◆ Directions for this task ◆
Using the records below, quote only the span that opens with the line containing "- intros _. split; reflexivity." and closes with the line containing "List.length lines)%nat ->", exactly and inclusively.

##############################

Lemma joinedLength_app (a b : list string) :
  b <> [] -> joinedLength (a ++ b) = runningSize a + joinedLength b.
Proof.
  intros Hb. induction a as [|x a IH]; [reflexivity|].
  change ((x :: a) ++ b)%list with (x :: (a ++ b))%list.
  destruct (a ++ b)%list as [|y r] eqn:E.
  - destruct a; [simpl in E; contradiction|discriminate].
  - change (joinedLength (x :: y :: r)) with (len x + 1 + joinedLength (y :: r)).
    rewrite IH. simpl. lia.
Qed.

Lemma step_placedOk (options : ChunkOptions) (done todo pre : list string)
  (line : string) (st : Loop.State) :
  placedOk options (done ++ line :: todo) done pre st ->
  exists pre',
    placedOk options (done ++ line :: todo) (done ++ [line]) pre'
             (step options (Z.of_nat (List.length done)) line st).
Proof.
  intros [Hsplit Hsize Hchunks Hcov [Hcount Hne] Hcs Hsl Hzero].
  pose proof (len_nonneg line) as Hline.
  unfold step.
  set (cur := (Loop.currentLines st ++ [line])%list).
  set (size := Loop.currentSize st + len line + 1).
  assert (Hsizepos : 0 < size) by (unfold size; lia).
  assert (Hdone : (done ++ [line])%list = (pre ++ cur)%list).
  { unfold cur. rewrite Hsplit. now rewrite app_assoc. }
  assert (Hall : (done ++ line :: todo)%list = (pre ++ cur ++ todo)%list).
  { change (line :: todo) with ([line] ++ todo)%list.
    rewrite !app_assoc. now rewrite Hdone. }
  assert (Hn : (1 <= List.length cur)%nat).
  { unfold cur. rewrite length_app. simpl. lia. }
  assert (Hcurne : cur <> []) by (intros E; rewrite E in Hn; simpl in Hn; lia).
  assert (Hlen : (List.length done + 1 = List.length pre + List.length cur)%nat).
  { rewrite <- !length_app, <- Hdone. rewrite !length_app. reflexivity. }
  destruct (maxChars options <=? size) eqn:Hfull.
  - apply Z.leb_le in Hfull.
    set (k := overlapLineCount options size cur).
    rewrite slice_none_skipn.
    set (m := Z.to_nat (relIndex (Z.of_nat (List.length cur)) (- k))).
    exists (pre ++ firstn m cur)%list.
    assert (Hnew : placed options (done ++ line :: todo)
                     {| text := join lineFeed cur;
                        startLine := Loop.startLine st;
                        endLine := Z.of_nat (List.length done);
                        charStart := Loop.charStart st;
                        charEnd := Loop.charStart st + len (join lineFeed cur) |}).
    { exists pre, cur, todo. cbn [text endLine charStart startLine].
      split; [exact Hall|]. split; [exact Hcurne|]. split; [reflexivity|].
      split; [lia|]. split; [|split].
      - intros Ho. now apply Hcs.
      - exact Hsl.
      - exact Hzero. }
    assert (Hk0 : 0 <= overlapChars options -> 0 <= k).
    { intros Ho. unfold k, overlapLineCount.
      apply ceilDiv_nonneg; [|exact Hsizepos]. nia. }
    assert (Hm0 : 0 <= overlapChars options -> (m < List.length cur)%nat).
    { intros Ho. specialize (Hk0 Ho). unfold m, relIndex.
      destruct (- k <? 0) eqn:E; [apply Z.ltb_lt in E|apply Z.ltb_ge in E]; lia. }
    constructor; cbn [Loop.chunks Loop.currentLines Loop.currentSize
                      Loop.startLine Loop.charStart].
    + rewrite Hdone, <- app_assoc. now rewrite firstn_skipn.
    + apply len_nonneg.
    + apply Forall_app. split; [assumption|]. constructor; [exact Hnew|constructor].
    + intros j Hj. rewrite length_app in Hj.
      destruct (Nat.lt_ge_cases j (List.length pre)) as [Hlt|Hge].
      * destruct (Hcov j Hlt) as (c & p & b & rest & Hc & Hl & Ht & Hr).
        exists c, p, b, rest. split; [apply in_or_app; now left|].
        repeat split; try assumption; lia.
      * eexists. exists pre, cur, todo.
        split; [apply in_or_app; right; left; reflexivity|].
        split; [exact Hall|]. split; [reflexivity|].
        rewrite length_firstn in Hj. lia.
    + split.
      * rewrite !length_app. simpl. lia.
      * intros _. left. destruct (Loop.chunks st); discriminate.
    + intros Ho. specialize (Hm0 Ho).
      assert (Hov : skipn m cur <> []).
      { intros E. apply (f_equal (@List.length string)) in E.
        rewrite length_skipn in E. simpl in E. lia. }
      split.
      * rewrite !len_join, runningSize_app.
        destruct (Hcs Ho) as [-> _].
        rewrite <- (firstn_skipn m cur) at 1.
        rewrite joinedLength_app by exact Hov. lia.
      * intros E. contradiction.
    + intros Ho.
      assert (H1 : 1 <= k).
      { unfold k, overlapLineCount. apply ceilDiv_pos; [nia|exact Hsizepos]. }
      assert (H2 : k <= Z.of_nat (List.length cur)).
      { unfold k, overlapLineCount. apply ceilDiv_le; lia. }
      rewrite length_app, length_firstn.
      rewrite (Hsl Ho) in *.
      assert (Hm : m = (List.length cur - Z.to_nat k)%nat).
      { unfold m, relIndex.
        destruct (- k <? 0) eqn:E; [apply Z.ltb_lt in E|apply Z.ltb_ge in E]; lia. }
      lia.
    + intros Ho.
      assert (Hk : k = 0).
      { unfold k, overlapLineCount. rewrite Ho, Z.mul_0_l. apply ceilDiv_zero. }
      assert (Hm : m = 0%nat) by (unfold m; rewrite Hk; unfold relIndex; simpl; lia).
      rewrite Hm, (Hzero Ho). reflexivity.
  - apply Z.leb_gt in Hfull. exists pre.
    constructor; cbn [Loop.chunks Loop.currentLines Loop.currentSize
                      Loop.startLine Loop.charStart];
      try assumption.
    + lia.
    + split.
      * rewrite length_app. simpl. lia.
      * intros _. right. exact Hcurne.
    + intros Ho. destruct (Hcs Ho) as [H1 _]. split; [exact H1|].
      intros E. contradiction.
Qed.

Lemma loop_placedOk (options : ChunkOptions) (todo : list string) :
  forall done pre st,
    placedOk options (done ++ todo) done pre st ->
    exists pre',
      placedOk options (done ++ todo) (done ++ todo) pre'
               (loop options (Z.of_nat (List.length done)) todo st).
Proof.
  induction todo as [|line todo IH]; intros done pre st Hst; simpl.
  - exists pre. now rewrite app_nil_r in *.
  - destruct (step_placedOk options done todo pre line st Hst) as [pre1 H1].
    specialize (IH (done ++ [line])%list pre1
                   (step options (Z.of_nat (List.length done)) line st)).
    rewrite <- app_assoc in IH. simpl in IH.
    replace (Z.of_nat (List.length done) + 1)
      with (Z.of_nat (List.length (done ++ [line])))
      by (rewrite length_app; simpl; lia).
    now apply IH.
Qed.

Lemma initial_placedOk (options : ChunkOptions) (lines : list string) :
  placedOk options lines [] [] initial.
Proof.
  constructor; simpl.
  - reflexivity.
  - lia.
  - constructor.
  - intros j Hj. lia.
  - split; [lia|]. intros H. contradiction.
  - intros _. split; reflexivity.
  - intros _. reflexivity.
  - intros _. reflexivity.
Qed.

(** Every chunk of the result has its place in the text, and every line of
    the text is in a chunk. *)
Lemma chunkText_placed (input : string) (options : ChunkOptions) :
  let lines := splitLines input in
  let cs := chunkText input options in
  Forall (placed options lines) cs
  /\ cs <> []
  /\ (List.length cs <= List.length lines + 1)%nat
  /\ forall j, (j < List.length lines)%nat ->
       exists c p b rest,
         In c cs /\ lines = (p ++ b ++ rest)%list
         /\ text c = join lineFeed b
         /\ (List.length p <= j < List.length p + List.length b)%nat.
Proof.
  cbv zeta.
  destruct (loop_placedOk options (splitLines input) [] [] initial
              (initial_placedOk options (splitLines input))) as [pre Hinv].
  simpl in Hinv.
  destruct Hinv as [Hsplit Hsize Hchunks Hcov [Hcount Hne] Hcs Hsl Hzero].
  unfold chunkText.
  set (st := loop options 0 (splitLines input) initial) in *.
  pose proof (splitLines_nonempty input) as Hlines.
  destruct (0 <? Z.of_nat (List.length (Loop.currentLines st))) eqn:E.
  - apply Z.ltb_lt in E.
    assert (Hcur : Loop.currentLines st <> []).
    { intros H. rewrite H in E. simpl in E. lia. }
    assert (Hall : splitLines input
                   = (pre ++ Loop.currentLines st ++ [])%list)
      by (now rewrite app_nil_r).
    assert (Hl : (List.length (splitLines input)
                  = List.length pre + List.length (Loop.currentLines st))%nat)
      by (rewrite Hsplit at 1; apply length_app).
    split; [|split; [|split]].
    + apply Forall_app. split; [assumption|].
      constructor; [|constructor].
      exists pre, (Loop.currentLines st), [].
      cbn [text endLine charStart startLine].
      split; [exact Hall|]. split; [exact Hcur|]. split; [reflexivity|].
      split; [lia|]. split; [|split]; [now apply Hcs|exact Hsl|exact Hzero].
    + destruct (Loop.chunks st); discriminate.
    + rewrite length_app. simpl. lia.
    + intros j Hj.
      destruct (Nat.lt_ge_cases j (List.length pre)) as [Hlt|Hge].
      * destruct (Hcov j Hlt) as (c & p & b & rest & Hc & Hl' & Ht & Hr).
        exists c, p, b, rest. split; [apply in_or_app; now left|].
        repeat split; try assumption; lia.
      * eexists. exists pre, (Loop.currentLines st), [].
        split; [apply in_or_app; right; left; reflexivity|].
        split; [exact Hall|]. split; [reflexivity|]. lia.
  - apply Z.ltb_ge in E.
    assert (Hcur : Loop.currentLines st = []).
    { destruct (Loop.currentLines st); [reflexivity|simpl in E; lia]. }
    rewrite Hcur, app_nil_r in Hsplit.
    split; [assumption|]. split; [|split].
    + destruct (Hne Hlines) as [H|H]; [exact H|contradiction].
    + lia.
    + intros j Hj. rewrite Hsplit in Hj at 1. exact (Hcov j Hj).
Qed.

##############################

◆ Exercise response ◆
  - intros _. split; reflexivity.
  - intros _. reflexivity.
  - intros _. reflexivity.
Qed.

(** Every chunk of the result has its place in the text, and every line of
    the text is in a chunk. *)
Lemma chunkText_placed (input : string) (options : ChunkOptions) :
  let lines := splitLines input in
  let cs := chunkText input options in
  Forall (placed options lines) cs
  /\ cs <> []
  /\ (List.length cs <= List.length lines + 1)%nat
  /\ forall j, (j < List.length lines)%nat ->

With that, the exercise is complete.